To do:
Reproduce the entries below exactly, but only from the line containing "match sinceIso with" to the line containing "Definition is_plus (c", inclusive.

Records supplied:
(** *** Events delivered to the component *)

(** What the browser can deliver once a call has been placed.  A fetch
    started by a polling tick settles at some later time, also after the
    interval was cleared, so [PollReturned] is not tied to a live timer. *)
Inductive Event : Type :=
| PollReturned (closure : WebSocketConnection) (callId : string)
    (result : Promise CallResponse)
| TimerFired (h : positive)
| SocketOpened (w : positive)
| SocketClosed (w : positive) (wasClean : bool) (code : N) (reason : string)
| SocketErrored (w : positive)
| SocketMessage (w : positive) (event_data : JsValue)
| Unmounted.

Definition find_timer (h : positive) (st : State) : option Timer :=
  find (fun t => Pos.eqb (handle t) h) (timers st).

Definition step (e : Event) (st : State) : State :=
  match e with
  | PollReturned closure callId result => poll_tick closure callId result st
  | TimerFired h =>
      match find_timer h st with
      | Some t =>
          match task t with
          | PollTick _ _ => st
          | ConnectionTimeout w =>
              connection_timeout w (with_timers (remove_timer h (timers st)) st)
          | Retry wsUrl closure retryDelay =>
              retry wsUrl closure retryDelay (with_timers (remove_timer h (timers st)) st)
          end
      | None => st
      end
  | SocketOpened w =>
      match find_socket w st with
      | Some s =>
          match readyState s with
          | CONNECTING => onopen s (set_readyState w OPEN st)
          | _ => st
          end
      | None => st
      end
  | SocketClosed w wasClean code reason =>
      match find_socket w st with
      | Some s =>
          match readyState s with
          | CLOSED => st
          | _ => onclose s wasClean code reason (set_readyState w CLOSED st)
          end
      | None => st
      end
  | SocketErrored w =>
      match find_socket w st with
      | Some s => onerror s st
      | None => st
      end
  | SocketMessage w event_data =>
      match find_socket w st with
      | Some s =>
          match readyState s with
          | OPEN => onmessage event_data st
          | _ => st
          end
      | None => st
      end
  | Unmounted => unmount st
  end.

Definition run (events : list Event) (st : State) : State :=
  fold_left (fun st e => step e st) events st.

(** One call session: the component is mounted, one call is placed, and
    events follow. *)
Definition session (result : Promise CallResponse) (events : list Event) : State :=
  run events (call_settled (wsConnection initial) result initial).

End Handlers.

(** *** Observations on a state *)

Definition is_poll_timer (t : Timer) : bool :=
  match task t with PollTick _ _ => true | _ => false end.

Definition is_live (s : Socket) : bool :=
  match readyState s with CONNECTING | OPEN => true | _ => false end.

Definition poller_active (st : State) : bool := existsb is_poll_timer (timers st).

Definition channel_active (st : State) : bool := existsb is_live (sockets st).

(** Replays a record of browser calls, keeping the intervals that are set
    and the sockets that were constructed and not closed by the code. *)
Definition replay_call (live : list positive * list positive) (c : BrowserCall)
  : list positive * list positive :=
  let (intervals, channels) := live in
  match c with
  | SetInterval h _ => (h :: intervals, channels)
  | ClearInterval h => (filter (fun x => negb (Pos.eqb x h)) intervals, channels)
  | NewWebSocket w _ => (intervals, w :: channels)
  | CloseWebSocket w => (intervals, filter (fun x => negb (Pos.eqb x w)) channels)
  | _ => live
  end.

Definition both_live (live : list positive * list positive) : bool :=
  match live with
  | (_ :: _, _ :: _) => true
  | _ => false
  end.

(** No browser call leaves an interval and a socket live together. *)
Fixpoint exclusive_from (live : list positive * list positive) (cs : list BrowserCall)
  : bool :=
  match cs with
  | [] => true
  | c :: rest =>
      let live' := replay_call live c in
      negb (both_live live') && exclusive_from live' rest
  end.

Definition exclusive_calls (cs : list BrowserCall) : bool := exclusive_from ([], []) cs.

(** Position of the first call satisfying [p]. *)
Fixpoint index_of (p : BrowserCall -> bool) (cs : list BrowserCall) : option nat :=
  match cs with
  | [] => None
  | c :: rest => if p c then Some 0 else option_map S (index_of p rest)
  end.

Definition is_ClearInterval (c : BrowserCall) : bool :=
  match c with ClearInterval _ => true | _ => false end.

Definition is_NewWebSocket (c : BrowserCall) : bool :=
  match c with NewWebSocket _ _ => true | _ => false end.

End VapiCallMonitor.

(** ** The webhook store, [vapi-webhook-store.ts] *)

Module WebhookStore.

Record WebhookEvent : Type := {
  id : string;
  receivedAt : string;
  payload : JsValue;
  contentType : option string;
  size : option nat;
  verified : option bool;
  eventType : JsValue
}.

Record Stored : Type := {
  stored_payload : JsValue;
  stored_contentType : option string;
  stored_size : option nat;
  stored_verified : option bool
}.

Definition MAX_EVENTS : nat := 200.

(** [Array.prototype.unshift] and [Array.prototype.pop] on the store,
    whose index 0 is the head of the list. *)
Definition unshift {A : Type} (x : A) (l : list A) : list A := x :: l.

Definition pop {A : Type} (l : list A) : list A := removelast l.

(** [pushWebhookEvent(stored)]: [random_id] is the value of
    [Math.random().toString(36).substring(2, 9)] and [now] that of
    [new Date().toISOString()] at the call.  Returns the new store and the
    event. *)
Definition pushWebhookEvent (random_id now : string) (stored : Stored)
  (store : list WebhookEvent) : list WebhookEvent * WebhookEvent :=
  let payload := stored_payload stored in
  let evt :=
    {| id := random_id;
       receivedAt := now;
       payload := payload;
       contentType := stored_contentType stored;
       size := stored_size stored;
       verified := stored_verified stored;
       eventType :=
         or_else
           (if truthy payload
            then or_else (get payload "type")
                   (or_else (get payload "event") (get payload "eventType"))
            else payload)
           JUndefined |} in
  let store := unshift evt store in
  let store := if MAX_EVENTS <? List.length store then pop store else store in
  (store, evt).


(** The store after a series of pushes, first push first. *)
Fixpoint push_all (pushes : list (string * string * Stored)) (store : list WebhookEvent)
  : list WebhookEvent :=
  match pushes with
  | [] => store
  | (random_id, now, stored) :: rest =>
      push_all rest (fst (pushWebhookEvent random_id now stored store))
  end.

(** [Array.prototype.slice(0, end)] *)
Definition slice_to {A : Type} (finish : Z) (l : list A) : list A :=
  let len := Z.of_nat (List.length l) in
  let k := if (finish <? 0)%Z then Z.max (len + finish) 0 else Z.min finish len in
  firstn (Z.to_nat k) l.

(** [listWebhookEvents(limit = 50, sinceIso?)] for an integer [limit];
    [toISOString s] is the value of [new Date(s).toISOString()], which
    throws on a string that is not a date. *)
Definition listWebhookEvents (toISOString : string -> Completion string)
  (limit : option Z) (sinceIso : option string) (store : list WebhookEvent)
  : Completion (list WebhookEvent) :=
  let limit := match limit with Some n => n | None => 50%Z end in
  let results := slice_to (Z.min limit (Z.of_nat (List.length store))) store in
  match sinceIso with
  | Some iso =>
      if truthy_string iso
      then
        since <- toISOString iso ;;
        Normal (slice_to (Z.min limit (Z.of_nat (List.length results)))
                  (filter (fun e => String.ltb since (receivedAt e)) results))
      else Normal results
  | None => Normal results
  end.

End WebhookStore.

(** ** Phone number helpers, [utils.ts] *)

Module Utils.

(** A character that [/[^\d+]/g] leaves in place: a decimal digit or [+]. *)
Definition is_digit (c : ascii) : bool :=
  let n := nat_of_ascii c in (48 <=? n) && (n <=? 57).

Definition is_plus (c : ascii) : bool := Ascii.eqb c "+"%char.

(** [s.replace(/[^\d+]/g, '')].  The characters outside ASCII are removed
    whichever encoding holds them, none of their code units being a digit
    or [+]. *)
Fixpoint clean (s : string) : string :=
  match s with
  | EmptyString => EmptyString
  | String c rest =>
      if is_digit c || is_plus c then String c (clean rest) else clean rest
  end.

Definition formatPhoneNumber (phoneNumber : string) : string :=
  let cleaned := clean phoneNumber in
  if String.prefix "+" cleaned then cleaned
  else if String.length cleaned =? 10 then "+1" ++ cleaned
  else if (String.length cleaned =? 11) && String.prefix "1" cleaned then "+" ++ cleaned
  else "+1" ++ cleaned.

Definition validateE164PhoneNumber (phoneNumber : string) : string :=
  let cleaned := clean phoneNumber in
  if negb (String.prefix "+" cleaned)
  then
    if String.length cleaned =? 10 then "+1" ++ cleaned
    else if (String.length cleaned =? 11) && String.prefix "1" cleaned then "+" ++ cleaned
    else "+1" ++ cleaned
  else cleaned.

End Utils.

(** ** A concrete platform

    An executable instance of [Builtins], used to run the model on concrete
    inputs.  [JSON_parse] covers the JSON texts built from [null], [true],
    [false], integers, strings without escapes, arrays and objects; the
    decoder is exact on ASCII bytes. *)

Module Reference.

Local Open Scope char_scope.

Definition dq : ascii := ascii_of_nat 34.
Definition backslash : ascii := ascii_of_nat 92.

Definition is_ws (c : ascii) : bool :=
  let n := nat_of_ascii c in
  ((n =? 32) || (n =? 9) || (n =? 10) || (n =? 13))%nat.

Fixpoint skip_ws (l : list ascii) : list ascii :=
  match l with
  | c :: rest => if is_ws c then skip_ws rest else l
  | [] => []
  end.

Definition digit_value (c : ascii) : option Z :=
  let n := nat_of_ascii c in
  if ((48 <=? n) && (n <=? 57))%nat then Some (Z.of_nat (n - 48)) else None.

Fixpoint take_digits (l : list ascii) (acc : Z) : Z * list ascii :=
  match l with
  | c :: rest =>
      match digit_value c with
      | Some d => take_digits rest (10 * acc + d)%Z
      | None => (acc, l)
      end
  | [] => (acc, [])
  end.

Definition starts_with_digit (l : list ascii) : bool :=
  match l with
  | c :: _ => match digit_value c with Some _ => true | None => false end
  | [] => false
  end.

(** The characters of a string literal after its opening quote. *)
Fixpoint take_string (l : list ascii) : option (string * list ascii) :=
  match l with
  | [] => None
  | c :: rest =>
      if Ascii.eqb c dq then Some (EmptyString, rest)
      else if Ascii.eqb c backslash then None
      else
        match take_string rest with
        | Some (s, rest') => Some (String c s, rest')
        | None => None
        end
  end.

Fixpoint parse_value (fuel : nat) (l : list ascii) {struct fuel}
  : option (JsValue * list ascii) :=
  match fuel with
  | O => None
  | S fuel =>
      match skip_ws l with
      | "n" :: "u" :: "l" :: "l" :: rest => Some (JNull, rest)
      | "t" :: "r" :: "u" :: "e" :: rest => Some (JBool true, rest)
      | "f" :: "a" :: "l" :: "s" :: "e" :: rest => Some (JBool false, rest)
      | "[" :: rest =>
          match skip_ws rest with
          | "]" :: rest' => Some (JArr [], rest')
          | _ =>
              match parse_elements fuel rest with
              | Some (vs, rest') => Some (JArr vs, rest')
              | None => None
              end
          end
      | "{" :: rest =>
          match skip_ws rest with
          | "}" :: rest' => Some (JObj [], rest')
          | _ =>
              match parse_members fuel rest with
              | Some (fs, rest') => Some (JObj fs, rest')
              | None => None
              end
          end
      | "-" :: rest =>
          if starts_with_digit rest
          then let (z, rest') := take_digits rest 0 in Some (JNum (- z), rest')
          else None
      | c :: rest =>
          if Ascii.eqb c dq
          then
            match take_string rest with
            | Some (s, rest') => Some (JStr s, rest')
            | None => None
            end
          else if starts_with_digit (c :: rest)
          then let (z, rest') := take_digits (c :: rest) 0 in Some (JNum z, rest')
          else None
      | [] => None
      end
  end

with parse_elements (fuel : nat) (l : list ascii) {struct fuel}
  : option (list JsValue * list ascii) :=
  match fuel with
  | O => None
  | S fuel =>
      match parse_value fuel l with
      | Some (v, rest) =>
          match skip_ws rest with
          | "," :: rest' =>
              match parse_elements fuel rest' with
              | Some (vs, rest'') => Some (v :: vs, rest'')
              | None => None
              end
          | "]" :: rest' => Some ([v], rest')
          | _ => None
          end
      | None => None
      end
  end

with parse_members (fuel : nat) (l : list ascii) {struct fuel}
  : option (list (string * JsValue) * list ascii) :=
  match fuel with
  | O => None
  | S fuel =>
      match skip_ws l with
      | c :: rest =>
          if Ascii.eqb c dq
          then
            match take_string rest with
            | Some (key, rest1) =>
                match skip_ws rest1 with
                | ":" :: rest2 =>
                    match parse_value fuel rest2 with
                    | Some (v, rest3) =>
                        match skip_ws rest3 with
                        | "," :: rest4 =>
                            match parse_members fuel rest4 with
                            | Some (fs, rest5) => Some ((key, v) :: fs, rest5)
                            | None => None
                            end
                        | "}" :: rest4 => Some ([(key, v)], rest4)
                        | _ => None
                        end
                    | None => None
                    end
                | _ => None
                end
            | None => None
            end
          else None
      | [] => None
      end
  end.
(** [e.iter()]: the element and its descendants, in document order. *)
Fixpoint iter (e : Element) : list Element :=
  match e with
  | Elem _ _ _ cs =>
      e :: (fix iter_all (l : list Element) : list Element :=
              match l with
              | [] => []
              | c :: l' => (iter c ++ iter_all l')%list
              end) cs
  end.

End ET.

(** ** scripts/generate_back_and_jokers_for_digitaldesignlabs.py *)

Module DDL.
Import PyStr Py ET.

Definition OUTPUT_DIR : string := "digitaldesignlabs".
Definition TARGET_WIDTH : Z := 225.
Definition TARGET_HEIGHT : Z := 314.
Definition BORDER_RADIUS : Q := 1125 # 100.
Definition STROKE_WIDTH : Z := 2.
Definition JOKER_VERTICAL_PADDING : Q := 16 # 1.

Definition NS_SVG : string := "http://www.w3.org/2000/svg".

Definition svg_tag (local_name : string) : string :=
  "{" ++ NS_SVG ++ "}" ++ local_name.

Definition svg_el (local_name : string) (attrib : list (string * string))
  : Element :=
  Elem (svg_tag local_name) attrib None [].

Definition URLS : list (string * list (string * string)) :=
  [ ("xl",
     [ ("1B.svg", "https://upload.wikimedia.org/wikipedia/commons/d/d4/Card_back_01.svg");
       ("1J.svg", "https://upload.wikimedia.org/wikipedia/commons/8/82/Joker_red_02.svg");
       ("2J.svg", "https://upload.wikimedia.org/wikipedia/commons/d/d0/Joker_black_02.svg") ]);
    ("sm",
     [ ("1B.svg", "https://upload.wikimedia.org/wikipedia/commons/d/d4/Card_back_01.svg") ]) ].

(** The file system and the terminal. *)
Record world : Type := mkWorld {
  dirs : list string;
  files : list (string * Element);
  log : list string
}.

Definition M : Type -> Type := Py.M world.

Definition print (line : string) : M unit :=
  fun w => (Ok tt, mkWorld (dirs w) (files w) (log w ++ [line])%list).

(** [if not os.path.exists(d): os.makedirs(d)]. *)
Definition ensure_dir (d : string) : M unit :=
  fun w =>
    if existsb (String.eqb d) (dirs w) then (Ok tt, w)
    else (Ok tt, mkWorld (d :: dirs w) (files w) (log w)).

(** [ET.ElementTree(root).write(path, ...)]. *)
Definition write_tree (path : string) (root : Element) : M unit :=
  fun w => (Ok tt, mkWorld (dirs w) ((path, root) :: files w) (log w)).

Definition inner_rect : Q * Q * Z * Z :=
  let inset := (inject_Z STROKE_WIDTH / 2)%Q in
  (inset, inset, (TARGET_WIDTH - STROKE_WIDTH)%Z, (TARGET_HEIGHT - STROKE_WIDTH)%Z).

Definition is_back_filename (filename : string) : bool :=
  endswith "B.SVG" (upper filename).

Definition is_joker_filename (filename : string) : bool :=
  endswith "J.SVG" (upper filename).

(** The numbers [process_downloaded_svg] computes between reading the
    bounding box and building the [transform] attribute, under their names
    in the source. *)
Record placement : Type := mkPlacement {
  dst_x : Q; dst_y : Q; dst_w : Q; dst_h : Q;
  scale_w : Q; scale_h : Q;
  scale : Q;
  scale_x : Q; scale_y : Q;
  tx : Q; ty : Q
}.

(** The destination rectangle: the interior, with the vertical padding for
    jokers. *)
Definition dst_rect (filename : string) : Q * Q * Q * Q :=
  let '(x, y, w, h) := inner_rect in
  if is_joker_filename filename
  then (x, (y + JOKER_VERTICAL_PADDING)%Q, inject_Z w,
        (inject_Z h - JOKER_VERTICAL_PADDING * 2)%Q)
  else (x, y, inject_Z w, inject_Z h).

(** [a / b] on floats. *)
Definition div (a b : Q) : outcome Q :=
  if Qeq_bool b 0 then Raise ZeroDivisionError else Ok (a / b)%Q.

Definition fit (filename mode : string) (box : Q * Q * Q * Q)
  : outcome placement :=
  let '(src_min_x, src_min_y, src_w, src_h) := box in
  let '(dx, dy, dw, dh) := dst_rect filename in
  match div dw src_w with
  | Raise e => Raise e
  | Ok sw =>
      match div dh src_h with
      | Raise e => Raise e
      | Ok sh =>
          let s := if String.eqb mode "cover" then py_max sw sh else py_min sw sh in
          let '(sx, sy) :=
            if is_back_filename filename then ((s * (1035 # 1000))%Q, (s * (102 # 100))%Q)
            else if is_joker_filename filename then ((s * (101 # 100))%Q, (s * (101 # 100))%Q)
            else (s, s) in
          Ok (mkPlacement dx dy dw dh sw sh s sx sy
                (dx + (dw - src_w * sx) / 2 - src_min_x * sx)%Q
                (dy + (dh - src_h * sy) / 2 - src_min_y * sy)%Q)
      end
  end.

Task solution:
  match sinceIso with
  | Some iso =>
      if truthy_string iso
      then
        since <- toISOString iso ;;
        Normal (slice_to (Z.min limit (Z.of_nat (List.length results)))
                  (filter (fun e => String.ltb since (receivedAt e)) results))
      else Normal results
  | None => Normal results
  end.

End WebhookStore.

(** ** Phone number helpers, [utils.ts] *)

Module Utils.

(** A character that [/[^\d+]/g] leaves in place: a decimal digit or [+]. *)
Definition is_digit (c : ascii) : bool :=
  let n := nat_of_ascii c in (48 <=? n) && (n <=? 57).

Definition is_plus (c : ascii) : bool := Ascii.eqb c "+"%char.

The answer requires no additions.